Orchestration schizophrenia. If PydanticAI creeps into coordination, the team has: pi-teams task board + LLM-wiki claim board + Pydantic Graph. Three sources of truth.
Framework abandonment risk. Python framework artifacts (Flow defs, agent configs, Pydantic models) become dead code. pi-teams + LLM-wiki use only Markdown and Bash — nothing rots.
Dependency rot on Pi. Python AI libraries often have C extensions. ARM64 compatibility on Debian is not guaranteed. Bun is precompiled for ARM64.

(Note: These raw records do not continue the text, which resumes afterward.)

(** A request either returns the response or throws what [handleError]
    made of the rejection; either way it went on the wire. *)
Lemma httpClient_request_outcome net method url body hs w :
  httpClient_request net method url body hs w
  = (match net (mergeConfig (httpClient (this w)) method url body hs) with
     | inl r => inr r
     | inr error => inl (IikoThrown (handleError error))
     end,
     sent w (mergeConfig (httpClient (this w)) method url body hs)).
Proof.
  unfold httpClient_request, bind, read, send, sent. simpl.
  destruct (net _); reflexivity.
Qed.

Lemma ensureAuthenticated_outcome w :
  ensureAuthenticated w
  = (if truthyOpt (accessToken (this w)) then inr tt else inl notAuthenticated, w).
Proof.
  unfold ensureAuthenticated, bind, read. simpl.
  destruct (truthyOpt _); reflexivity.
Qed.

(** The guard of [post]: nothing is sent without a truthy token. *)
Lemma post_guarded net endpoint body w :
  truthyOpt (accessToken (this w)) = false ->
  post net endpoint body w = (inl notAuthenticated, w).
Proof.
  intros H. unfold post. unfold bind at 1.
  rewrite ensureAuthenticated_outcome, H. reflexivity.
Qed.

Lemma get_guarded net endpoint w :
  truthyOpt (accessToken (this w)) = false ->
  get net endpoint w = (inl notAuthenticated, w).
Proof.
  intros H. unfold get. unfold bind at 1.
  rewrite ensureAuthenticated_outcome, H. reflexivity.
Qed.

(** With a truthy token [post] sends one request, bearing the token. *)
Lemma post_outcome net endpoint body w t :
  accessToken (this w) = Some t -> truthy t = true ->
  post net endpoint body w
  = (match net (bearerRequest (this w) POST endpoint body t) with
     | inl r => inr (data r)
     | inr error => inl (IikoThrown (handleError error))
     end,
     sent w (bearerRequest (this w) POST endpoint body t)).
Proof.
  intros Ht Htruthy. unfold post. unfold bind at 1.
  rewrite ensureAuthenticated_outcome, Ht. simpl. rewrite Htruthy.
  unfold bind at 1. unfold getAuthHeaders, bind, read, ret. simpl.
  rewrite Ht. simpl.
  rewrite httpClient_request_outcome. unfold bearerRequest.
  destruct (net _); reflexivity.
Qed.

Lemma get_outcome net endpoint w t :
  accessToken (this w) = Some t -> truthy t = true ->
  get net endpoint w
  = (match net (bearerRequest (this w) GET endpoint None t) with
     | inl r => inr (data r)
     | inr error => inl (IikoThrown (handleError error))
     end,
     sent w (bearerRequest (this w) GET endpoint None t)).
Proof.
  intros Ht Htruthy. unfold get. unfold bind at 1.
  rewrite ensureAuthenticated_outcome, Ht. simpl. rewrite Htruthy.
  unfold bind at 1. unfold getAuthHeaders, bind, read, ret. simpl.
  rewrite Ht. simpl.
  rewrite httpClient_request_outcome. unfold bearerRequest.
  destruct (net _); reflexivity.
Qed.

(** Guarded or not, [post] and [get] leave the client object alone. *)
Lemma post_frame net endpoint body w :
  this (snd (post net endpoint body w)) = this w.
Proof.
  destruct (accessToken (this w)) as [t|] eqn:Ht.
  - destruct (truthy t) eqn:Htruthy.
    + rewrite (post_outcome _ _ _ _ t) by assumption. reflexivity.
    + rewrite post_guarded; [reflexivity|]. rewrite Ht. exact Htruthy.
  - rewrite post_guarded; [reflexivity|]. rewrite Ht. reflexivity.
Qed.

Lemma get_frame net endpoint w :
  this (snd (get net endpoint w)) = this w.
Proof.
  destruct (accessToken (this w)) as [t|] eqn:Ht.
  - destruct (truthy t) eqn:Htruthy.
    + rewrite (get_outcome _ _ _ t) by assumption. reflexivity.
    + rewrite get_guarded; [reflexivity|]. rewrite Ht. exact Htruthy.
  - rewrite get_guarded; [reflexivity|]. rewrite Ht. reflexivity.
Qed.
Definition parse_collision (c : ascii) : option collision :=
  if bool_decide (c = "l"%char) then Some Leave
  else if bool_decide (c = "u"%char) then Some Update
  else if bool_decide (c = "d"%char) then Some Remove
  else if bool_decide (c = "a"%char) then Some Ask else None.

(** A policy code is three letters, one per position. *)
Definition parse_mode (code : string) : option policy :=
  match code with
  | String a (String b (String c EmptyString)) =>
      o ← parse_old_only a; n ← parse_new_only b; x ← parse_collision c;
      Some (Policy o n x)
  | _ => None
  end.

(** What the resolver decides for one key. *)
Inductive action : Type := KeepExisting | TakeIncoming | DeleteExtra | PromptUser.

#[global] Instance action_eq_dec : EqDecision action.
Proof. solve_decision. Defined.

(** Modelled from the spec: the extras merge of
    [aiida.tools.importexport.dbimport.utils], which is not among the
    sources.  The first letter decides a key only the existing node has,
    the second a key only the incoming record has, the third a key both
    have with differing values; a key both have with the same value stays
    as it is.  [None] is returned for a key neither side has. *)
Definition extras_action (p : policy) (old new : option value) : option action :=
  match old, new with
  | None, None => None
  | Some _, None =>
      Some (match on_old_only p with Keep => KeepExisting | Drop => DeleteExtra end)
  | None, Some _ =>
      Some (match on_new_only p with Create => TakeIncoming | Ignore => KeepExisting end)
  | Some a, Some b =>
      if bool_decide (a = b) then Some KeepExisting
      else Some (match on_collision p with
                 | Leave => KeepExisting
                 | Update => TakeIncoming
                 | Remove => DeleteExtra
                 | Ask => PromptUser
                 end)
  end.
(** * The shoe-analysis route handlers (Test-API), embedded and verified

    The repository holds four versions of one Next.js route handler
    [POST] for [/api/analyze-shoe]:

    - [RouteText]    : [route.ts], first version  (free-text answer);
    - [RouteJson]    : [route.ts], second version (structured answer);
    - [RouteCors]    : the structured handler with CORS headers;
    - [RouteContext] : the context-aware handler (temperature, humidity).

    JavaScript strings are sequences of UTF-16 code units; they are
    modelled as lists of code units.  The built-ins the handlers call
    ([String.prototype.trim], [String.prototype.replace] with the two
    regular expressions of the source, [JSON.parse], [Number],
    [Buffer.toString("base64")]) are modelled after ECMA-262.

    A handler is a function of the provider and the request that
    returns the provider calls it made and its response; an [await] is
    plain sequencing, a [throw] is a value of [Except], and the
    diagnostic [console.error] lines are left out.  A response keeps
    the body as the object the handler built; [sent] is what
    [JSON.stringify] makes of it on the way out. *)

From Stdlib Require Import String Ascii List NArith ZArith Bool Lia.
Import ListNotations.
Local Open Scope list_scope.
Local Open Scope N_scope.

(** ** Strings *)

Definition char := N.
Definition jsstring := list char.

Definition code (a : ascii) : char := N_of_ascii a.

(** [lit s] is the ASCII literal [s], one code unit per character. *)
Fixpoint lit (s : string) : jsstring :=
  match s with
  | EmptyString => []
  | String a r => code a :: lit r
  end.

(** [q s] is the literal [s] with every apostrophe read as a double
    quote, for texts that contain double quotes. *)
Definition QUOTE : char := 34.
Definition requote (c : char) : char := if c =? 39 then QUOTE else c.
Definition q (s : string) : jsstring := map requote (lit s).

Fixpoint eqb_str (a b : jsstring) : bool :=
  match a, b with
  | [], [] => true
  | x :: a', y :: b' => (x =? y) && eqb_str a' b'
  | _, _ => false
  end.

(** [strip_prefix p s] is what follows [p] in [s] when [s] starts with [p]. *)
Fixpoint strip_prefix (p s : jsstring) : option jsstring :=
  match p, s with
  | [], _ => Some s
  | a :: p', b :: s' => if a =? b then strip_prefix p' s' else None
  | _ :: _, [] => None
  end.

(** [s.includes(p)] *)
Fixpoint includes (p s : jsstring) : bool :=
  match strip_prefix p s with
  | Some _ => true
  | None => match s with
            | [] => false
            | _ :: r => includes p r
            end
  end.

Decision Needed From Mehdi

CrewAI and AutoGen: rejected for MVP? (Recommended: yes. Replace pi-teams, add Python, lose tmux, 2-3 sessions of framework plumbing.)
PydanticAI for validation: defer or add? (Recommended: defer. Quality gate hooks first. Add PydanticAI if hooks insufficient.)
If PydanticAI is added later: separate service or same container? (Separate service with API — keeps runtimes clean.)
Long-term migration path: CrewAI? (Yes, flag as migration target if pi-teams outgrown. Best conceptual fit but not needed now.)

Next Probe

Enable pi-teams quality gate hooks in the running container. Write a minimal make hook that fires on task completion. Verify it catches build failures. If hooks suffice, Python frameworks are unnecessary. If not, PydanticAI for typed validation becomes urgent.

Summary

Framework	MVP Verdict	Reasoning
pi-teams	KEEP	Already working. Bun. tmux. Sufficient for 3 agents.
CrewAI	REJECT	Python, replaces pi-teams, loses tmux. Best migration target if pi-teams outgrown.
AutoGen	REJECT	Enterprise, distributed, framework in flux. Solves problems we don't have.
PydanticAI	DEFER	Complementary, not competitive. Consider for T5/T6 if quality gate hooks insufficient.